In this issue of Genes & Development, Mordes and colleagues (pp. 1478-1489) reveal intriguing mechanistic insights into activation of the ATR (ATM and Rad3-related) kinase critical for DNA damage resistance. They identify conserved regulatory domains within ATR and its binding partner ATRIP (ATR-interacting protein), which are contacted by the ATR activator TopBP1. These discoveries expand on our understanding of the regulation of other PIKK family members, which also contain these domains, and illustrate how functional diversity has been achieved among these kinases.

Figure 1.

How ATR is activated at stalled replication forks. (A) A schematic of ATR and its domains. (B) A model for ATR activation at a stalled replication fork.
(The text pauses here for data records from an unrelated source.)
(* ===== verification/Schedule.v ===== *)
(** * Behavior timelines: compilation

    Authored timelines ([config/behavior_types.go]) and the schedule they
    compile to ([behavior/schedule.go], [schedule_interface_address.go],
    [schedule_prefix.go]).  A [time.Duration] is an [int64] of nanoseconds and
    its arithmetic wraps.

    Identities, the entries of a schedule, and how grouping cuts the sorted
    entries into transitions. *)

From Stdlib Require Import Ascii.
From S2P Require Import Prelude.
From S2P Require Import Netip.
From S2P Require Import DeviceTypes.

(** ** Authored timelines *)

Abbreviation Duration := Z.

Definition RoamCause : Type := string.
Definition RoamCauseRadioDown : RoamCause := "radio_down".
Definition RoamCauseTxPowerDrop : RoamCause := "tx_power_drop".

Record BehaviorTraffic := mkBehaviorTraffic {
  btDevice : string; btInterface : string; btUtilization : Z
}.

Record BehaviorFault := mkBehaviorFault {
  bfDevice : string; bfInterface : string; bfType : string; bfValue : Z; bfAddress : Addr;
  bfPrefixBits : Z
}.

Record BehaviorAction := mkBehaviorAction { baDevice : string; baType : DeviceActionType }.

Record BehaviorRoam := mkBehaviorRoam {
  brStation : string; brFrom : string; brTo : string; brCause : RoamCause; brTxPowerDBM : Z
}.

Record BehaviorPhase := mkBehaviorPhase {
  phName : string;
  phStartOffset : Duration;
  phDuration : Duration;
  phReset : bool;
  phTraffic : list BehaviorTraffic;
  phFaults : list BehaviorFault;
  phActions : list BehaviorAction;
  phRoams : list BehaviorRoam
}.
Lemma Forall_filter' {A} (P : A -> Prop) `{!forall x, Decision (P x)} (l : list A) : Forall P (filter P l).
Proof. apply Forall_forall. by intros x [HP _]%list_elem_of_filter. Qed.

(** Applying a transition's phases is applying its entries in turn. *)
Lemma updateActive_collect m chunk :
  uniform chunk -> StronglySorted (key_le scheduleKey) chunk ->
  updateActive m (collect chunk) = foldl entryStep m chunk.
Proof.
  intros (e & chunk' & -> & Hu) Hs. unfold updateActive, collect.
  rewrite collect_starts, collect_ends. simpl app.
  rewrite foldl_ends by apply Forall_filter'. rewrite foldl_starts by apply Forall_filter'.
  rewrite <- foldl_app. rewrite <- ends_first; [done|done|].
  assert (forall x, x ∈ e :: chunk' -> scOffset x = scOffset e) as Hx.
  { intros x [->|Hx]%elem_of_cons; [done|]. rewrite Forall_forall in Hu. by apply Hu. }
  apply Forall_forall. intros x Hx1. apply Forall_forall. intros y Hy1. by rewrite (Hx _ Hx1), (Hx _ Hy1).
Qed.

Lemma active_chunks chunks m :
  Forall uniform chunks -> StronglySorted (key_le scheduleKey) (concat chunks) ->
  foldl updateActive m (map collect chunks) = foldl entryStep m (concat chunks).
Proof.
  intros Hu. revert m. induction Hu as [|chunk chunks Hc _ IH]; intros m Hs; simpl; [done|].
  simpl in Hs. apply StronglySorted_app in Hs as (_ & Hs1 & Hs2).
  rewrite updateActive_collect by done. rewrite foldl_app. by apply IH.
Qed.
(* ===== verification/Decimal.v ===== *)
(** * Decimal numbers as text

    [strconv.Itoa] ([pretty]) read back by [strconv.Atoi]. *)

From Stdlib Require Import Ascii.
From S2P Require Import Prelude.
From S2P Require Import Oid.

Lemma digitValue_char n : (n < 10)%N -> digitValue (pretty_N_char n) = Some (Z.of_N n).
Proof.
  intros H. assert (In (N.to_nat n) (seq 0 10)) as Hin by (apply in_seq; lia).
  rewrite <- (N2Nat.id n). simpl in Hin.
  repeat (destruct Hin as [<-|Hin]; [reflexivity|]). done.
Qed.

Lemma digits_pretty n s : digits 0 (pretty_N_go n s) = digits (Z.of_N n) s.
Proof.
  revert s. induction (N.lt_wf_0 n) as [n _ IH]. intros s. destruct (decide (n = 0)%N) as [->|Hn].
  - by rewrite pretty_N_go_0.
  - rewrite pretty_N_go_step by lia. rewrite IH by (apply N.div_lt; lia). cbn [digits].
    rewrite digitValue_char by (apply N.mod_lt; lia). f_equal.
    rewrite N2Z.inj_div, N2Z.inj_mod. pose proof (Z.div_mod (Z.of_N n) 10). lia.
Qed.

(** Decimals are digits only. *)
Fixpoint allDigits (s : string) : Prop :=
  match s with EmptyString => True | String c s => digitValue c <> None /\ allDigits s end.

Lemma pretty_go_digits n s : allDigits s -> allDigits (pretty_N_go n s).
Proof.
  revert s. induction (N.lt_wf_0 n) as [n _ IH]. intros s Hs. destruct (decide (n = 0)%N) as [->|Hn].
  - by rewrite pretty_N_go_0.
  - rewrite pretty_N_go_step by lia. apply IH; [apply N.div_lt; lia|]. split; [|done].
    rewrite digitValue_char by (apply N.mod_lt; lia). done.
Qed.

Lemma pretty_N_digits (n : N) : allDigits (pretty n) /\ unsigned (pretty n) = Some (Z.of_N n).
Proof.
  unfold pretty, pretty_N. destruct (decide (n = 0)%N) as [->|Hn]; [by split|].
  split; [by apply pretty_go_digits|]. pose proof (digits_pretty n "") as Hd. unfold unsigned.
  destruct (pretty_N_go n "") eqn:E; [simpl in Hd; injection Hd; lia|exact Hd].
Qed.

Lemma digitValue_neq c d : digitValue c <> None -> digitValue d = None -> c <> d.
Proof. by intros H1 H2 ->. Qed.

Lemma Atoi_digits s : allDigits s -> Atoi s = (n ← unsigned s; inInt n).
Proof.
  destruct s as [|c s]; [done|]. intros [Hc _].
  pose proof (digitValue_neq _ "-"%char Hc eq_refl) as H1. pose proof (digitValue_neq _ "+"%char Hc eq_refl) as H2.
  unfold Atoi. destruct c as [[] [] [] [] [] [] [] []]; done.
Qed.

(** A decimal reads back as its number. *)
Lemma pretty_digits n : 0 <= n -> allDigits (pretty n).
Proof.
  intros Hn. destruct n as [|p|p]; [by vm_compute|apply (pretty_N_digits (Npos p))|lia].
Qed.

Lemma unsigned_pretty n : 0 <= n -> unsigned (pretty n) = Some n.
Proof. intros Hn. destruct n as [|p|p]; [done| |lia]. apply (pretty_N_digits (Npos p)). Qed.

Lemma Atoi_pretty n : 0 <= n < 2 ^ 63 -> Atoi (pretty n) = Some n.
Proof.
  intros Hn. rewrite Atoi_digits by (apply pretty_digits; lia).
  rewrite unsigned_pretty by lia.
  simpl. unfold inInt. rewrite (proj2 (Z.leb_le _ _)), (proj2 (Z.ltb_lt _ _)) by lia. done.
Qed.

Lemma splitDot_digits s : allDigits s -> splitDot s = [s].
Proof.
  induction s as [|c s IH]; [done|]. intros [Hc Hs]. simpl.
  destruct (Ascii.eqb_spec c "."%char) as [->|_]; [done|]. by rewrite IH.
Qed.

Lemma pretty_first n s : 0 <= n -> trimDot (pretty n +:+ s) = pretty n +:+ s.
Proof.
  intros Hn. pose proof (pretty_digits n Hn) as Hd. pose proof (unsigned_pretty n Hn) as Hu.
  destruct (pretty n) as [|c t] eqn:E; [done|].
  destruct Hd as [Hc _]. simpl. destruct (Ascii.eqb_spec c "."%char) as [->|_]; done.
Qed.

Lemma pretty_trim n : 0 <= n -> trimDot (pretty n) = pretty n.
Proof.
  intros Hn. pose proof (pretty_digits n Hn) as Hd. destruct (pretty n) as [|c t]; [done|].
  destruct Hd as [Hc _]. simpl. by destruct (Ascii.eqb_spec c "."%char) as [->|_].
Qed.
(* ===== verification/MibZipTheorems.v ===== *)
(** * The compressed walk format: what is written is read back *)

From Stdlib Require Import Ascii.
From S2P Require Import Prelude.
From S2P Require Import Netip.
From S2P Require Import Bytes.
From S2P Require Import Safeconv.
From S2P Require Import Oid.
From S2P Require Import Mib.
From S2P Require Import MibZip.
From S2P Require Import MibZipCodec.

(** ** Nodes and their leaves *)

Section node_ind.
Context (P : mibNode -> Prop).
Hypothesis H : forall leaf children, Forall (fun c => P c.2) children -> P (MibNode leaf children).

(** Induction on a node and all its children. *)
Fixpoint mibNode_children_ind (node : mibNode) : P node :=
  match node with
  | MibNode leaf children =>
      H leaf children ((fix go (l : list (Z * mibNode)) : Forall (fun c => P c.2) l :=
        match l with
        | [] => Forall_nil_2 _
        | c :: l => Forall_cons_2 _ c l (mibNode_children_ind c.2) (go l)
        end) children)
  end.
End node_ind.

Abbreviation Leaf := (list Z * (Z * Any))%type.

(** The paths of a node's leaves, child by child in key order. *)
Fixpoint leavesOf (node : mibNode) : list Leaf :=
  let 'MibNode _ children := node in
  concat (map snd (sortBy fst (map (fun '(k, child) =>
    (k, match child with
        | MibNode (Some leaf) _ => [([k], leaf)]
        | MibNode None _ => prod_map (cons k) id <$> leavesOf child
        end)) children))).

Definition leavesAt (c : Z * mibNode) : list Leaf :=
  match c.2 with
  | MibNode (Some leaf) _ => [([c.1], leaf)]
  | MibNode None _ => prod_map (cons c.1) id <$> leavesOf c.2
  end.

Definition writtenAt (c : Z * mibNode) : list Z :=
  match c.2 with
  | MibNode (Some (asnType, value)) _ => mibCmdLeaf :: putLength c.1 ++ encodeASNValue asnType value
  | MibNode None _ => mibCmdDown :: putLength c.1 ++ serializeNode c.2
  end.

(** Sorting what the children give is sorting the children. *)
Lemma sortBy_children {A} (f : Z * mibNode -> A) children :
  NoDup children.*1 ->
  map snd (sortBy fst (map (fun c => (c.1, f c)) children)) = map f (sortBy fst children).
Proof.
  intros Hnd. transitivity (map snd (map (fun c => (c.1, f c)) (sortBy fst children))); [|by rewrite map_map].
  f_equal. apply (sorted_unique fst).
  - rewrite sortBy_perm. by rewrite <- list_fmap_compose.
  - apply sortBy_sorted.
  - pose proof (sortBy_sorted fst children) as Hs. induction Hs as [|c l _ IH Hl]; simpl; constructor; [done|].
    apply Forall_map. eapply Forall_impl; [exact Hl|]. done.
  - rewrite sortBy_perm. change (map ?g ?l) with (g <$> l). by rewrite sortBy_perm.
Qed.

Lemma leavesOf_eq leaf children :
  NoDup children.*1 -> leavesOf (MibNode leaf children) = concat (map leavesAt (sortBy fst children)).
Proof.
  intros Hnd. rewrite <- sortBy_children by done. cbn [leavesOf]. do 3 f_equal. apply map_ext.
  by intros [k [[leaf'|] cs]].
Qed.

Lemma serializeNode_eq leaf children :
  NoDup children.*1 ->
  serializeNode (MibNode leaf children) = concat (map writtenAt (sortBy fst children)) ++ [mibCmdUp].
Proof.
  intros Hnd. rewrite <- sortBy_children by done. cbn [serializeNode]. do 4 f_equal. apply map_ext.
  by intros [k [[[ty v]|] cs]].
Qed.

(** ** What the reader can follow *)

(** A node of the tree below its root: all its children are leaves, or none is. *)
Inductive uniform : mibNode -> Prop :=
| uniform_leaves children :
    children <> [] -> NoDup children.*1 ->
    Forall (fun c => subID32 c.1 /\ exists ty v, c.2 = MibNode (Some (ty, v)) [] /\ carried ty v) children ->
    uniform (MibNode None children)
| uniform_inner children :
    children <> [] -> NoDup children.*1 ->
    Forall (fun c => subID32 c.1 /\ uniform c.2) children ->
    uniform (MibNode None children).
(** One operation, on this connection or not. *)
Lemma step_holds s op n :
  holds n s -> clientOp op ->
  let o := mkAnswered op (streamStep s op).1.1 (streamStep s op).1.2 in
  (advance n o <= length stream)%nat /\
  (answer (take (advance n o) stream)).1.1 = (answer (take n stream)).1.1 ++ answers [o] /\
  (is_Some ((streamStep s op).2 !! key) -> holds (advance n o) (streamStep s op).2) /\
  (forall seq payload, onKey o = Some (seq, payload) ->
    anVerdict o = true <-> segmentStart seq = n \/ (segmentStart seq + length payload)%nat = n).
Proof using SA Hstream.
  intros Hh Hc. assert (n <= length stream)%nat as Hn by (by destruct Hh as (st & r & c & _ & Hn & _)).
  destruct (decide (opKey op = key)) as [Hk|Hk].
  - destruct op as [now visit k next|k|k|now visit k seq payload a]; cbn [opKey] in Hk; subst k; simpl in Hc; [done| |done|].
    + unfold answers, advance. cbn. rewrite app_nil_r. split_and!; [done|done| |done]. unfold greet.
      destruct Hh as (st & r & c & Hst & Hh). rewrite Hst.
      destruct (ssGreeted st); cbn [snd]; intros _; [by exists st, r, c|].
      exists (st <| ssGreeted := true |>), r, c. by rewrite lookup_insert_eq.
    + destruct (Hc eq_refl) as (-> & offset & Hlen & Hpay & ->). cbn [streamStep].
      pose proof (receive_step now visit offset payload s n Hlen Hpay Hh) as Hr.
      destruct (receive now visit key (uint32 (first + Z.of_nat offset)) payload answer s) as [[r v] s'].
      unfold answers, advance, onKey. cbn [map concat fst snd anOp anReply anVerdict].
      rewrite decide_True by done. rewrite segmentStart_of by lia. rewrite app_nil_r.
      destruct Hr as (Hv & H1 & H2 & H3). split_and!; [done|done|done|].
      intros seq pay [= <- <-]. rewrite segmentStart_of by lia. exact Hv.
  - assert (forall r v, onKey (mkAnswered op r v) = None) as Hnone.
    { intros r v. unfold onKey. destruct op; cbn [anOp]; try done. by rewrite decide_False. }
    cbn zeta. unfold answers, advance. cbn [map concat]. rewrite Hnone, !app_nil_r. split; [done|]. split; [done|].
    split; [|done].
    intros Hs. destruct (step_other s op Hk) as [E|E]; [rewrite E in Hs; by destruct Hs|].
    destruct Hh as (st & r & c & Hst & Hh). exists st, r, c. by rewrite E.
Qed.

Lemma answers_cons o outs : answers (o :: outs) = answers [o] ++ answers outs.
Proof using. unfold answers. cbn [map concat]. by rewrite app_nil_r. Qed.

Lemma delivery_from ops s n :
  holds n s -> Forall clientOp ops ->
  (forall pre op post, ops = pre ++ op :: post -> is_Some (runStreams pre s !! key)) ->
  let outs := outputs ops s in
  (foldl advance n outs <= length stream)%nat /\
  (answer (take (foldl advance n outs) stream)).1.1 = (answer (take n stream)).1.1 ++ answers outs /\
  (forall pre o post seq payload, outs = pre ++ o :: post -> onKey o = Some (seq, payload) ->
    anVerdict o = true <->
    segmentStart seq = foldl advance n pre \/ (segmentStart seq + length payload)%nat = foldl advance n pre).
Proof using SA Hstream.
  intros Hh Hops. revert s n Hh. induction Hops as [|op ops Hop _ IH]; intros s n Hh Ht; cbn [outputs].
  { destruct Hh as (st & r & c & _ & Hn & _). split_and!; [done|by rewrite app_nil_r|by intros []]. }
  destruct (step_holds s op n Hh Hop) as (H1 & H2 & H3 & H4).
  pose proof (fun pre o post E => Ht (op :: pre) o post (f_equal (cons op) E)) as Ht'.
  unfold runStreams in Ht'. cbn [foldl] in Ht'.
  destruct (streamStep s op) as [[r v] s'] eqn:E. cbn [fst snd] in H1, H2, H3, H4, Ht'. cbn [foldl].
  rewrite answers_cons. set (o := mkAnswered op r v) in *.
  assert (ops = [] \/ holds (advance n o) s') as [->|Hh'].
  { destruct ops as [|op2 ops]; [by left|right]. apply H3. by apply (Ht' [] op2 ops). }
  - cbn [outputs foldl]. split_and!; [done|by rewrite app_nil_r|].
    intros [|x pre] o' post seq payload [= <- Eo] Hk; [by apply H4|by destruct pre].
  - destruct (IH s' (advance n o) Hh' Ht') as (G1 & G2 & G3).
    split_and!; [done|by rewrite G2, H2, app_assoc|].
    intros [|x pre] o' post seq payload [= <- Eo] Hk; [by apply H4|by eapply G3].
Qed.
Upon encountering a replication-blocking lesion, denoted by the red X, loss of coordination between DNA polymerase and the MCM helicase generates ssDNA, which is coated by RPA. ATR–ATRIP and the RAD17/RFC2–5 complexes are independently recruited to ssDNA–RPA stretches and RAD17/RFC2–5 loads the RAD9–HUS1–RAD1 (9–1–1) clamp complex. TopBP1 binds RAD9 through a constitutively phosphorylated site on its C terminus. Several ATR-dependent phosphorylation events occur, including sites on RAD17, 9–1–1 clamp components, and TopBP1. Phosphorylated TopBP1 can bind surfaces on ATR and ATRIP, causing ATR to become activated and to phosphorylate its downstream effectors including Chk1.